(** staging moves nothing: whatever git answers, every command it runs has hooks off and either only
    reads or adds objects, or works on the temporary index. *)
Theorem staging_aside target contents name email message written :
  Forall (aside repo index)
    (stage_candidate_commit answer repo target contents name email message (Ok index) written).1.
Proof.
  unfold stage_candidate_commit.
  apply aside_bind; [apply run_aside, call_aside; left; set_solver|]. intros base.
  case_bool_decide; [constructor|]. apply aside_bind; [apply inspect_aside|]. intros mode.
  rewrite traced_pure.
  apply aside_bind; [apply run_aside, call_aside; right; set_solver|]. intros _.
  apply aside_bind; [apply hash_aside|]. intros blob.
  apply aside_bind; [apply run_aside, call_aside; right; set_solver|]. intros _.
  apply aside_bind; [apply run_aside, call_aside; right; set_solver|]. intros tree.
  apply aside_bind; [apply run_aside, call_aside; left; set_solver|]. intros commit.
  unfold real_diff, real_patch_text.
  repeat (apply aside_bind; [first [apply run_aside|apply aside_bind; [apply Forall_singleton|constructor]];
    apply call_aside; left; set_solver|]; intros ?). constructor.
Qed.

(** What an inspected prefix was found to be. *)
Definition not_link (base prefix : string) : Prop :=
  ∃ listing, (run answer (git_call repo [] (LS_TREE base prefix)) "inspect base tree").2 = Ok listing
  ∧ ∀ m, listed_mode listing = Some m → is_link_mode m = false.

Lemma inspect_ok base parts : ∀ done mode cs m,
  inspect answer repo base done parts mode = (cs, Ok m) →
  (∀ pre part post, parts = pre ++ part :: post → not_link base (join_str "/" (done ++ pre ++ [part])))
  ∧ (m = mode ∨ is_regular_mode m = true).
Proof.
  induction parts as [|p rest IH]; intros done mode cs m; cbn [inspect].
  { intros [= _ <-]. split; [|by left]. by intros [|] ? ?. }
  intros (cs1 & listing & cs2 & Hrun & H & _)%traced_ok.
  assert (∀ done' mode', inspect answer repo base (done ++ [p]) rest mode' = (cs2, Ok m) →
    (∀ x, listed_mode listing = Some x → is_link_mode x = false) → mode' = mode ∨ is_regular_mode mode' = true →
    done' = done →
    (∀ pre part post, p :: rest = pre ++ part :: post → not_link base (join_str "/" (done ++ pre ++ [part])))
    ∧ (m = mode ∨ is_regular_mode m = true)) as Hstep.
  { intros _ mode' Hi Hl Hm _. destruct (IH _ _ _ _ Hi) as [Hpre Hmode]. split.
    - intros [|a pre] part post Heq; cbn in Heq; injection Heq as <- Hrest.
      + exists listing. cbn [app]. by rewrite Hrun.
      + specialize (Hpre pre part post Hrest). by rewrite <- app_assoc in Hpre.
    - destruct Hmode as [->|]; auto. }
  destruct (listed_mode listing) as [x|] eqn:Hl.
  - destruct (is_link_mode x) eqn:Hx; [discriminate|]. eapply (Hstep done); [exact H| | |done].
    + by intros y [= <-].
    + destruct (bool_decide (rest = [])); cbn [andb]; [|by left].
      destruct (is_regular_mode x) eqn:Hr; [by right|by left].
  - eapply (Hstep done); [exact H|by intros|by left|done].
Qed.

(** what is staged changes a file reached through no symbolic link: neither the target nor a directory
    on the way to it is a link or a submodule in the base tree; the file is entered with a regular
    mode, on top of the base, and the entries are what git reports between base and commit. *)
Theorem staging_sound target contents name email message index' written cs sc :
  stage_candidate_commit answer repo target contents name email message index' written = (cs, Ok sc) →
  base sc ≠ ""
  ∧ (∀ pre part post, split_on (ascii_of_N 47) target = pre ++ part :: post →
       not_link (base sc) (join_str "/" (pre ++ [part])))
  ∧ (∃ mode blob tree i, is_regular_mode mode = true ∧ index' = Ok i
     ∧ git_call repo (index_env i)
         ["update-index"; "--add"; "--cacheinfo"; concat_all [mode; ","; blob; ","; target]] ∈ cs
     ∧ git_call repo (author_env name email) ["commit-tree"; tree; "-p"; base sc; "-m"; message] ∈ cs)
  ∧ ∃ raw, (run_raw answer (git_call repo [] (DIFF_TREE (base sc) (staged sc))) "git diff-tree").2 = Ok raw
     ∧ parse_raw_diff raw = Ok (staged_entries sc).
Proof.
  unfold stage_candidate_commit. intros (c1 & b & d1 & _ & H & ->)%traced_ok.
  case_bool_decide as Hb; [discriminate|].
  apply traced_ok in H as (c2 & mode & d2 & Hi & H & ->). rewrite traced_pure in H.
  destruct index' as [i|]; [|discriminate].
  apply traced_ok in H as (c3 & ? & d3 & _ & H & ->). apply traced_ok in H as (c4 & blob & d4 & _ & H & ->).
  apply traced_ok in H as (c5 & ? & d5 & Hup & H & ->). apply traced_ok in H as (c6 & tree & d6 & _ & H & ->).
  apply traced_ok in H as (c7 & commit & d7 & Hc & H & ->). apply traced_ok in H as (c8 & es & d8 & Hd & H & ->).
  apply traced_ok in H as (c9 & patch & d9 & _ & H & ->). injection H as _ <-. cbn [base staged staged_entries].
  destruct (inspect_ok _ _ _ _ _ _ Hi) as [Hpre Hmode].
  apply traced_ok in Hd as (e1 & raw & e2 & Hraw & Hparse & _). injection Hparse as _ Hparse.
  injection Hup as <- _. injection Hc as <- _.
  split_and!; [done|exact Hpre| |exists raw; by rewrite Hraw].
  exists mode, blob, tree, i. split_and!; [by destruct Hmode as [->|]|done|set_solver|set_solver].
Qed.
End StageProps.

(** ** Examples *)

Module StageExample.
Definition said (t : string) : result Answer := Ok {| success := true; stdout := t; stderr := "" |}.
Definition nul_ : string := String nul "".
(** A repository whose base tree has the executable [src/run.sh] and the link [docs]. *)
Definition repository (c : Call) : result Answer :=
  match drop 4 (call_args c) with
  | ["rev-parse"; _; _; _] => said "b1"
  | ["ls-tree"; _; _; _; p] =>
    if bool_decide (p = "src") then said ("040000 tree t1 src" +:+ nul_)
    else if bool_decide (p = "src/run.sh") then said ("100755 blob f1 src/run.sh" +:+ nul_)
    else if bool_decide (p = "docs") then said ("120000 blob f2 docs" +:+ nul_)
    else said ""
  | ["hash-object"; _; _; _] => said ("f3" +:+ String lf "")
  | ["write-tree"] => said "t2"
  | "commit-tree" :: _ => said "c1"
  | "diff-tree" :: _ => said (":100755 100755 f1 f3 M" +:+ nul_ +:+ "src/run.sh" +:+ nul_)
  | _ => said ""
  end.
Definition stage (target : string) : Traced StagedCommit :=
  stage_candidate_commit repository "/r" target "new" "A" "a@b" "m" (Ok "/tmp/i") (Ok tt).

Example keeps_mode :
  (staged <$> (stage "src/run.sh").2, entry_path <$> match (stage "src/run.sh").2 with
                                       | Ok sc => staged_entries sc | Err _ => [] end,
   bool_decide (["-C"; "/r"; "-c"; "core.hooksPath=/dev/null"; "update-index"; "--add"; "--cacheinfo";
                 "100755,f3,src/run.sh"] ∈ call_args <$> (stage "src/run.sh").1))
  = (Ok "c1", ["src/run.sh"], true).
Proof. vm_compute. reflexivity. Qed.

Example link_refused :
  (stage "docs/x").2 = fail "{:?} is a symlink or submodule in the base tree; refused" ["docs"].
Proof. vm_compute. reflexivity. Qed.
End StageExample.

# [DESCRIPTION OF THE TASK]
A single figure must be given: how many lines of the records above include the string "right".

# [RESPONSE BELOW]
4